The Burning of a Bishop, 1222

ANNALS OF DUNSTABLE

The extreme measures taken by an angered nobleman show on one hand the outlandish brutality of medieval Scotland and, on the other, the rather contradictory need for penance that wrongdoers seem to have felt.

In the same year [1222] a certain bishop of the kingdom of Scotland, of the diocese of Caithness, sought from his subjects the tithes of hay concerning which both he and the earl of Caithness had made promise to the king of Scotland. And while decreeing as bishop he caused his decree to be fortified by both the royal seal and the seal of the earl.

But afterwards the earl was wroth [angry] about this, and went to the bishop in his country and, moved by rage, asked from him that the charter of the decree should be returned to him.

And because the bishop refused to do this, [the earl] slew [the bishop’s] chaplain, a monk to wit, in his presence; and wounded to death in his sight a nephew of the bishop. And seeing this, the bishop said: ‘Even if thou slay me, I will never resign to thee the instruments of my church.’

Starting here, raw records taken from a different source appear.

(* ===== verification/ChainRange.v ===== *)
(** Walks along parent links of the stored chain ([app/src/chain.rs]): the
    hashes of a range, the payment proposals of a range, the AuxPow block to
    roll back to, the last finalized block, and the blocks served to peers.

    The loops of the sources end when they meet the block they look for. Their
    models carry fuel, one more than the number of database entries: a walk
    that does not end by then visits a block twice and would go on forever, and
    counts as not returning ([Panic]). *)
From stdpp Require Import base decidable list gmap.
From Stdlib Require Import ZArith Lia.
From S2P Require Import Prelude Bitcoin Errors AuxPow Signatures Block Serial Store.

Module ChainRange.
Import Store.

Section WithLibs.
Context `{L : BlsLib, K : BlockLib, S : StoreLib}.

Abbreviation number b := (block_number (execution_payload (message b))).

Definition walk_fuel (d : Db) : nat := Datatypes.S (size (kv d)).

(** [Error::GenericError(Report::from(e))] for a failing lookup. *)
Definition lookup_block {E} (d : Db) (h : hash) (missing generic : E) :
    res E SignedConsensusBlock :=
  match get_block d h with
  | Ok (Some b) => Ok b
  | Ok None => Err missing
  | Err _ => Err generic
  | Panic => Panic
  end.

Then the earl was roused to anger, and ordered the said bishop to be bound to the door-post in the kitchen; and shutting the [outer] door, ordered the house to be set on fire.

And when it had been wholly fired the bishop’s chains were loosened, and he came to the [outer] door, as if unhurt, to go out; but the earl, waiting outside to see the end, when he saw this caused the bishop to be cast into the fire, and ordered the two bodies of those previously slain to be thrown upon him. And so the three said martyrs for the defence of the right of the church departed to the Lord.

And the most Christian king of the Scots would not leave so great sacrilege unpunished, but set out with an army to take the earl.

But the earl heard this, and fled from the king’s realm; and in the manner of Cain wandering and in exile roamed about among the isles of the sea. And at last he made these terms with the king: – first, that he and his heirs and his men would pay the tithes of hay; and that within six months he would bring to the king’s feet the cut-off heads of all those who had taken part in the said crime. He resigned also the half of his earldom into the king’s hands. He also bestowed certain lands upon that church whose bishop he had slain. Moreover also he promised to go on foot to Rome, and to obey the mandate of the chief pontiff concerning these things.